#### Stored dataset items
◆ ◆ ◆ ◆ ◆ ◆ ◆
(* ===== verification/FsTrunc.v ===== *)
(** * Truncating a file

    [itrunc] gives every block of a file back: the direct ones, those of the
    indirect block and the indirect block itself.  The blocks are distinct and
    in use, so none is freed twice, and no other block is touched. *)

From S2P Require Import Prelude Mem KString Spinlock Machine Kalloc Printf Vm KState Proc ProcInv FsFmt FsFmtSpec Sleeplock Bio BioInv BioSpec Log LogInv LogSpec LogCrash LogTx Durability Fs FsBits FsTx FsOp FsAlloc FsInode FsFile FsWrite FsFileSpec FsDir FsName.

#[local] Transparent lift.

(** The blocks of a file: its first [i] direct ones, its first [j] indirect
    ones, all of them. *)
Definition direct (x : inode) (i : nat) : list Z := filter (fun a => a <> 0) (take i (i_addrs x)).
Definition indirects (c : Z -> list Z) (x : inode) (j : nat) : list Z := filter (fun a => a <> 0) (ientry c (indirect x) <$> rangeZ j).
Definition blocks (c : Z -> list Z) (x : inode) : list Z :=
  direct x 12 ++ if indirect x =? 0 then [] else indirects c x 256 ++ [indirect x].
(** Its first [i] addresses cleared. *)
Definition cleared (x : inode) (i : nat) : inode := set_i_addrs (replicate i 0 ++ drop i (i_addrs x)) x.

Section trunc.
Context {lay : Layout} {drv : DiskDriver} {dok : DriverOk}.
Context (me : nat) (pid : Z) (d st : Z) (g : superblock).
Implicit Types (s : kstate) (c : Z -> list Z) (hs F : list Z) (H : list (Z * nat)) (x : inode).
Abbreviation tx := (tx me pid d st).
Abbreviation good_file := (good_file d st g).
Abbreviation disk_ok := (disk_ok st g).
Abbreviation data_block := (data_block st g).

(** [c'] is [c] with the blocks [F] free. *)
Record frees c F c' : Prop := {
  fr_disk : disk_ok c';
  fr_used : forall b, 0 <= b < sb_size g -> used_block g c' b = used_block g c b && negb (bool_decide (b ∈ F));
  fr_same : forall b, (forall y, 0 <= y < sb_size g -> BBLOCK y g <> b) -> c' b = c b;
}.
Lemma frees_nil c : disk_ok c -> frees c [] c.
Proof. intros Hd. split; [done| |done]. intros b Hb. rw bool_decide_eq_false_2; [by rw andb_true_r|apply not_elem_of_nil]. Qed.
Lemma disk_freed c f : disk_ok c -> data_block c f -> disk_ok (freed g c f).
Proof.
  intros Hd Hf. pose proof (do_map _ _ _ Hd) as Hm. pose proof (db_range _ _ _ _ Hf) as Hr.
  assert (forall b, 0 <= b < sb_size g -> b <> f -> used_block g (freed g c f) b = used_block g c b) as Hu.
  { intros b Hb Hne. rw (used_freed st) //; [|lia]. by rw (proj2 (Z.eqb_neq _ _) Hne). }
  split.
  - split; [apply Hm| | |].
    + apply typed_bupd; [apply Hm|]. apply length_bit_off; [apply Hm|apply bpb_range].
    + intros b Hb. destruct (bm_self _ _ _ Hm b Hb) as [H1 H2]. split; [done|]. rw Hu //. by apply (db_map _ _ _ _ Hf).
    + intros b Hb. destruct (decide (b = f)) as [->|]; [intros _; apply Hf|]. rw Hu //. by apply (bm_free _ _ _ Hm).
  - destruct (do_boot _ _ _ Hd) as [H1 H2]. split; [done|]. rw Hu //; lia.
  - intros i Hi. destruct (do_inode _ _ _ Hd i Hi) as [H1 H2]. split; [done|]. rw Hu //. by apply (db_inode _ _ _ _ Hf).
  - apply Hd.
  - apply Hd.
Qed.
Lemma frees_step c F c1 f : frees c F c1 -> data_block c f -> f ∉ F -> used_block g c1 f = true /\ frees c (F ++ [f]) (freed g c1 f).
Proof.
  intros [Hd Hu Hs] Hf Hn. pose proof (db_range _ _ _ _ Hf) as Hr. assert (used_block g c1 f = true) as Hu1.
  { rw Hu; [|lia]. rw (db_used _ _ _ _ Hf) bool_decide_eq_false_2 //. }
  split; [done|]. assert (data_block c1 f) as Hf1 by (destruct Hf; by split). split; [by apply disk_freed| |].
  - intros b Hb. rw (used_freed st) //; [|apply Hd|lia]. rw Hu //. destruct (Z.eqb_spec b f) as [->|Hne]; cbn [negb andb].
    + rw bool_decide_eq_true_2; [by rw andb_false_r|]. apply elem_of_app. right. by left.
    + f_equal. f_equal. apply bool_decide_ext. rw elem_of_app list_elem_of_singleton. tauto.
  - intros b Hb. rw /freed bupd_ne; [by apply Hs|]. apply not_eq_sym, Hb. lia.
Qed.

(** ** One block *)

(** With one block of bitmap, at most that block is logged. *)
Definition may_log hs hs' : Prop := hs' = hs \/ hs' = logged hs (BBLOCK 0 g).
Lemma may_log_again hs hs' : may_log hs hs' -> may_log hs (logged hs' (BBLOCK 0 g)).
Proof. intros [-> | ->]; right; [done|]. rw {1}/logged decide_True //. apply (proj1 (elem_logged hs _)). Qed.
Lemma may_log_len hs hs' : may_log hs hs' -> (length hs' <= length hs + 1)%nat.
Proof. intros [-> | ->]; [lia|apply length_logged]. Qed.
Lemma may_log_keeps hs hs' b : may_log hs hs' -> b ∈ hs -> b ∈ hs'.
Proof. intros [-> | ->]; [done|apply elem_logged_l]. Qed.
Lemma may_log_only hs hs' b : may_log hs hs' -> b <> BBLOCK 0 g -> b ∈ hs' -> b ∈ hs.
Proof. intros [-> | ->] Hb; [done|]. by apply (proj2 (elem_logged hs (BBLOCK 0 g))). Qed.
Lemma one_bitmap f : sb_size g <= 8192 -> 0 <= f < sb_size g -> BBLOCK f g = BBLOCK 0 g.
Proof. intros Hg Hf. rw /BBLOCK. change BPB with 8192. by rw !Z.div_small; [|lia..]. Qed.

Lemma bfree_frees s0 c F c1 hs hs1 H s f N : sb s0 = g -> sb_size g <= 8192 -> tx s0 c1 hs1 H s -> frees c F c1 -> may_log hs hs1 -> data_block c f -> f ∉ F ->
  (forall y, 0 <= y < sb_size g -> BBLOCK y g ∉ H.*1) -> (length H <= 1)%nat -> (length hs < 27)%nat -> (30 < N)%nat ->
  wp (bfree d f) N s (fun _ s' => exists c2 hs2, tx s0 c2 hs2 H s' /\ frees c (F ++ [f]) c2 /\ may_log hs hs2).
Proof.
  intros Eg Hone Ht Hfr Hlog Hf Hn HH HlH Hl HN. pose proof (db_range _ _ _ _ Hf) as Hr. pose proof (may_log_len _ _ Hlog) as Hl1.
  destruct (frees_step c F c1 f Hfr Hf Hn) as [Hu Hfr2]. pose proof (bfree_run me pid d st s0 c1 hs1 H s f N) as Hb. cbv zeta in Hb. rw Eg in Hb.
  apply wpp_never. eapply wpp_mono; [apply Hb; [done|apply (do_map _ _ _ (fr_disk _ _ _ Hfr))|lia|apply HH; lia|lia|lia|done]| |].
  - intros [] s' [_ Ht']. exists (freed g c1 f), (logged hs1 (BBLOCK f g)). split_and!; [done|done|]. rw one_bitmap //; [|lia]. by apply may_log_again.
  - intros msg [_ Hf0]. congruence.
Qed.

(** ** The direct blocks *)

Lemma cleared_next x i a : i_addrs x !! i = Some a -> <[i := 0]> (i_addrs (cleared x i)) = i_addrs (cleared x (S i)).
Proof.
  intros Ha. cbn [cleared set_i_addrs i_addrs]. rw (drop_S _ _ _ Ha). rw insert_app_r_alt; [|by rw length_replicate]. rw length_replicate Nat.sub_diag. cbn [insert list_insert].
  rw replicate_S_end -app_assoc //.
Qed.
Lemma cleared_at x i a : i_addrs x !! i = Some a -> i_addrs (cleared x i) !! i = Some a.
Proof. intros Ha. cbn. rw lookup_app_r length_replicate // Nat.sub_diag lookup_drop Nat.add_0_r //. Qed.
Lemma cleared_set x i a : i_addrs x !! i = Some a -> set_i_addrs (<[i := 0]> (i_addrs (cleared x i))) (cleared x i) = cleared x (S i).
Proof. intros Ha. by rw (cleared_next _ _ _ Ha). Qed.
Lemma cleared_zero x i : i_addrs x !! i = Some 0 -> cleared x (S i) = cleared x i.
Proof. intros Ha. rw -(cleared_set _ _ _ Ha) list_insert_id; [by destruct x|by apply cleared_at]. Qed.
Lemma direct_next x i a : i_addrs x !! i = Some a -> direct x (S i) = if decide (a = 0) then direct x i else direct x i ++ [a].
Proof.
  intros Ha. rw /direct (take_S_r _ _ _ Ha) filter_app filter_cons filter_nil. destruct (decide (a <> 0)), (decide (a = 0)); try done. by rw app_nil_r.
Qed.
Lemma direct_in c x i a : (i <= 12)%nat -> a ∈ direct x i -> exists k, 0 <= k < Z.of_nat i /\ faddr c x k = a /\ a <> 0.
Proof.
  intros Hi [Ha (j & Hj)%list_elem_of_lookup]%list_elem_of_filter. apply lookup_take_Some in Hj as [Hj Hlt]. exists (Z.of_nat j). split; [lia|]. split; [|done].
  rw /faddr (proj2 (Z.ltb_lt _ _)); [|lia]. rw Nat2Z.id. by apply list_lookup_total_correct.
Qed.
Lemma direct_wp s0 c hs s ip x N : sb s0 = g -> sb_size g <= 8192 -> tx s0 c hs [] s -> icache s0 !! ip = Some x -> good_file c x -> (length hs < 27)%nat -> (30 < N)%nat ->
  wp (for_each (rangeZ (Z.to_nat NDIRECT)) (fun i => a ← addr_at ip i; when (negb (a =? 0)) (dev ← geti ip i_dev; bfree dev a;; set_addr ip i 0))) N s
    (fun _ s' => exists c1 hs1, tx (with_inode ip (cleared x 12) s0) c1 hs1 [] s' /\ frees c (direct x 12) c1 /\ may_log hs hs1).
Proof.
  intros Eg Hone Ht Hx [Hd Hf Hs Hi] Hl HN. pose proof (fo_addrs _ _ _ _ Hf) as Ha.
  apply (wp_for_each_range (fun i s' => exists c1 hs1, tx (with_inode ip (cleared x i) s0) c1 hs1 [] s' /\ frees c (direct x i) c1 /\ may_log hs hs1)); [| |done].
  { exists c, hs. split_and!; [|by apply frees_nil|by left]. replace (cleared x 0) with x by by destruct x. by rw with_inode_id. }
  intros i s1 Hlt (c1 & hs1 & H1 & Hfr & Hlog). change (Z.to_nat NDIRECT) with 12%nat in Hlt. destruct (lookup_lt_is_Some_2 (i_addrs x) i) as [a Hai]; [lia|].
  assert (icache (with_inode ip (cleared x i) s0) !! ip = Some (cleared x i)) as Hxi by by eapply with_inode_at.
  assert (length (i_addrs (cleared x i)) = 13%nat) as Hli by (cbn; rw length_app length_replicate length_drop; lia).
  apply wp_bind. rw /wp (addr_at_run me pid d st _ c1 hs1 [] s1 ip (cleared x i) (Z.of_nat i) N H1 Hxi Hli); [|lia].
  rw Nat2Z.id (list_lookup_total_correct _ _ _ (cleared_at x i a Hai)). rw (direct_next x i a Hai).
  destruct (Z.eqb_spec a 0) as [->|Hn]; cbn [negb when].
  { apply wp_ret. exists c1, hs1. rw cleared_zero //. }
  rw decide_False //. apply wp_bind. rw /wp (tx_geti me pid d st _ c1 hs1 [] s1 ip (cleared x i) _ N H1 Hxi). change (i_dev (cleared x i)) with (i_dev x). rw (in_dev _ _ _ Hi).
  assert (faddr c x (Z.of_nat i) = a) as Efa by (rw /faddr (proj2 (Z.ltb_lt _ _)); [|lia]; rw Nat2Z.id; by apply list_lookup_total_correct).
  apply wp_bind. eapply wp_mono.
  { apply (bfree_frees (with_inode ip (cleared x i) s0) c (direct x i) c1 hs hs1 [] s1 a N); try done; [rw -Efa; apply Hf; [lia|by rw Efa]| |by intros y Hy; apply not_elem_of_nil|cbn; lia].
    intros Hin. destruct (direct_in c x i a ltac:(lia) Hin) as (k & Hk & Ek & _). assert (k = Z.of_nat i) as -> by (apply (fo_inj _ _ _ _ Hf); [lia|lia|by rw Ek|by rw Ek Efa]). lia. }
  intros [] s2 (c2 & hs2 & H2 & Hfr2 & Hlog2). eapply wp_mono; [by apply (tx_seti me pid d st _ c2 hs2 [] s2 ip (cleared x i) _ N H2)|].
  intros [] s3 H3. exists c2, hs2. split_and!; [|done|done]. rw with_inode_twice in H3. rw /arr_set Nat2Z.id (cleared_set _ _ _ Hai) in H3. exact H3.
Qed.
◆ ◆ ◆ ◆ ◆ ◆ ◆
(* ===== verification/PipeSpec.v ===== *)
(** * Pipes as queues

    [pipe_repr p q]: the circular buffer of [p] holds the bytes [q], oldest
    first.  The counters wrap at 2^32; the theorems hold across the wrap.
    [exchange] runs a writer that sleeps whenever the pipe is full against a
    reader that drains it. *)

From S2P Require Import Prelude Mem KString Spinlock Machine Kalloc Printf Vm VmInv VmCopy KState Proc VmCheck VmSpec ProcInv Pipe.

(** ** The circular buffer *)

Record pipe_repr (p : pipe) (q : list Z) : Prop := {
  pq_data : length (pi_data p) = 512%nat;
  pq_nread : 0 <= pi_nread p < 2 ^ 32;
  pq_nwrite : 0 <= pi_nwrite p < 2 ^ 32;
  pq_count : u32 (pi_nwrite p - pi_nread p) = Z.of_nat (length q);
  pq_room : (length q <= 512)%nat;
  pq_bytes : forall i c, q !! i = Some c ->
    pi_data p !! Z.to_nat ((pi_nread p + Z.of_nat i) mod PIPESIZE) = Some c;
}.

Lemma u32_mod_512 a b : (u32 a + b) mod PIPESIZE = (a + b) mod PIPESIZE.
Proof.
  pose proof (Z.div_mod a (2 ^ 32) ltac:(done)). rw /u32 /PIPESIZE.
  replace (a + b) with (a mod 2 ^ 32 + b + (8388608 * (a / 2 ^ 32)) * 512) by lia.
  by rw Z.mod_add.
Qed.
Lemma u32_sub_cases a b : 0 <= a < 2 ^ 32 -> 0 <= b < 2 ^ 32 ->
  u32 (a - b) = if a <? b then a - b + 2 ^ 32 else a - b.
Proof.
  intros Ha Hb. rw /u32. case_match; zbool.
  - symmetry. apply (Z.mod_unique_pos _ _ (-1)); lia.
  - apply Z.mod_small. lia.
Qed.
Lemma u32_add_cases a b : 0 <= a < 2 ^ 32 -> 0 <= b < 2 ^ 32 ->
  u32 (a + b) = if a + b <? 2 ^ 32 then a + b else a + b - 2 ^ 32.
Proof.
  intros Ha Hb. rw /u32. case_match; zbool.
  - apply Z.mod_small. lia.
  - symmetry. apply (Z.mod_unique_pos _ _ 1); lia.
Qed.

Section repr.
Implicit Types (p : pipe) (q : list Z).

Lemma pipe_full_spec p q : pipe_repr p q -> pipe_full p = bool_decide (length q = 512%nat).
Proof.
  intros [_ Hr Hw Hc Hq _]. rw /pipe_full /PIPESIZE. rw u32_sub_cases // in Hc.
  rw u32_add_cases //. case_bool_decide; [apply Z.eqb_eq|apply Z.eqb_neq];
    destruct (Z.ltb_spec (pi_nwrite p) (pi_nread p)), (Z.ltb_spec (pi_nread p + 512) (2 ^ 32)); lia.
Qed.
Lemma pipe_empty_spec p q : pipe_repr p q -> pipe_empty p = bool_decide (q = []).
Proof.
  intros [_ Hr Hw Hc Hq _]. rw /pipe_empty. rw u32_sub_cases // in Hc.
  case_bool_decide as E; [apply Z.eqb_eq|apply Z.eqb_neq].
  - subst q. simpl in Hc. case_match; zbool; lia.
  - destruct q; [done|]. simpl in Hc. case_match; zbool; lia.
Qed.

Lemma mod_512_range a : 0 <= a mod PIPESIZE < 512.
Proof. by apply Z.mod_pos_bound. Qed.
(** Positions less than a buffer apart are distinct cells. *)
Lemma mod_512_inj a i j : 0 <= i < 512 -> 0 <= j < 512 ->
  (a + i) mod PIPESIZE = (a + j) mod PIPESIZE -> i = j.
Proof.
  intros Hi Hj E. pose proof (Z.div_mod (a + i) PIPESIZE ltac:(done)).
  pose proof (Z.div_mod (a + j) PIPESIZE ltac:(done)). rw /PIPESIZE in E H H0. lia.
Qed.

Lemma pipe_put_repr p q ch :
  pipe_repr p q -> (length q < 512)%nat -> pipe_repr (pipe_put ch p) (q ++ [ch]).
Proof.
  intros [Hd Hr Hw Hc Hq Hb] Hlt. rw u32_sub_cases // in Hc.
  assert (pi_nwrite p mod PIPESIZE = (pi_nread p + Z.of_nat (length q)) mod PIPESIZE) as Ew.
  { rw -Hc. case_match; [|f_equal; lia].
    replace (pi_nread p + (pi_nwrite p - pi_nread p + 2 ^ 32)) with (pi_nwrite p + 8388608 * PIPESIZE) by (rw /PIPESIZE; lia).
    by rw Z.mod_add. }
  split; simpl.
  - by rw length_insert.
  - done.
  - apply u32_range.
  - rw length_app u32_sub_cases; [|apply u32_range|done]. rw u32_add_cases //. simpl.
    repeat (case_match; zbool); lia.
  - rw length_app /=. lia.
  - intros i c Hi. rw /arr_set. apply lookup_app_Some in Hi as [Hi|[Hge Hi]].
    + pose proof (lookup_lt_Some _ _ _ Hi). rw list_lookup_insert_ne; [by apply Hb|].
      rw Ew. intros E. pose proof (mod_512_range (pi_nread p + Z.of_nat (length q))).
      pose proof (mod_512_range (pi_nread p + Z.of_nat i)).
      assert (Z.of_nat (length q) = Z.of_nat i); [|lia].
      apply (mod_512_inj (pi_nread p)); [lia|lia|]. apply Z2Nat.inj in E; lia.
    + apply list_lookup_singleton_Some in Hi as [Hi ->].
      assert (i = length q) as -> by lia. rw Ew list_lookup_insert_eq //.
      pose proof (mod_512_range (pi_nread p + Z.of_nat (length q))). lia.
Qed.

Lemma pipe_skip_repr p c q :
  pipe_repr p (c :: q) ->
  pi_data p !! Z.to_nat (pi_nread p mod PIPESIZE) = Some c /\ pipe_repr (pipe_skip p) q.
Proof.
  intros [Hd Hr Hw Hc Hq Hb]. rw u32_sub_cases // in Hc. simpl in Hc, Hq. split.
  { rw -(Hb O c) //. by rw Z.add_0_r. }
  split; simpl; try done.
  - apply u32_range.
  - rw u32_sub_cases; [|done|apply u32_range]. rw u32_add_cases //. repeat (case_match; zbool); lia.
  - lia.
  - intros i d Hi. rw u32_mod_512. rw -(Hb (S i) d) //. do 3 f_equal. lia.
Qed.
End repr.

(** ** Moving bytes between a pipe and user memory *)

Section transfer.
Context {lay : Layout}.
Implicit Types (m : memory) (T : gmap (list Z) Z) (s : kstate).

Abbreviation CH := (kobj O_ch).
◆ ◆ ◆ ◆ ◆ ◆ ◆
#### Aim of the exercise
Copy word for word the stretch of entries above from the line that has "apply (wp_for_each_range (fun" through the line that has "exists c, hs.", both ends included, and nothing outside it.

#### Completed exercise
  apply (wp_for_each_range (fun i s' => exists c1 hs1, tx (with_inode ip (cleared x i) s0) c1 hs1 [] s' /\ frees c (direct x i) c1 /\ may_log hs hs1)); [| |done].
  { exists c, hs. split_and!; [|by apply frees_nil|by left]. replace (cleared x 0) with x by by destruct x. by rw with_inode_id. }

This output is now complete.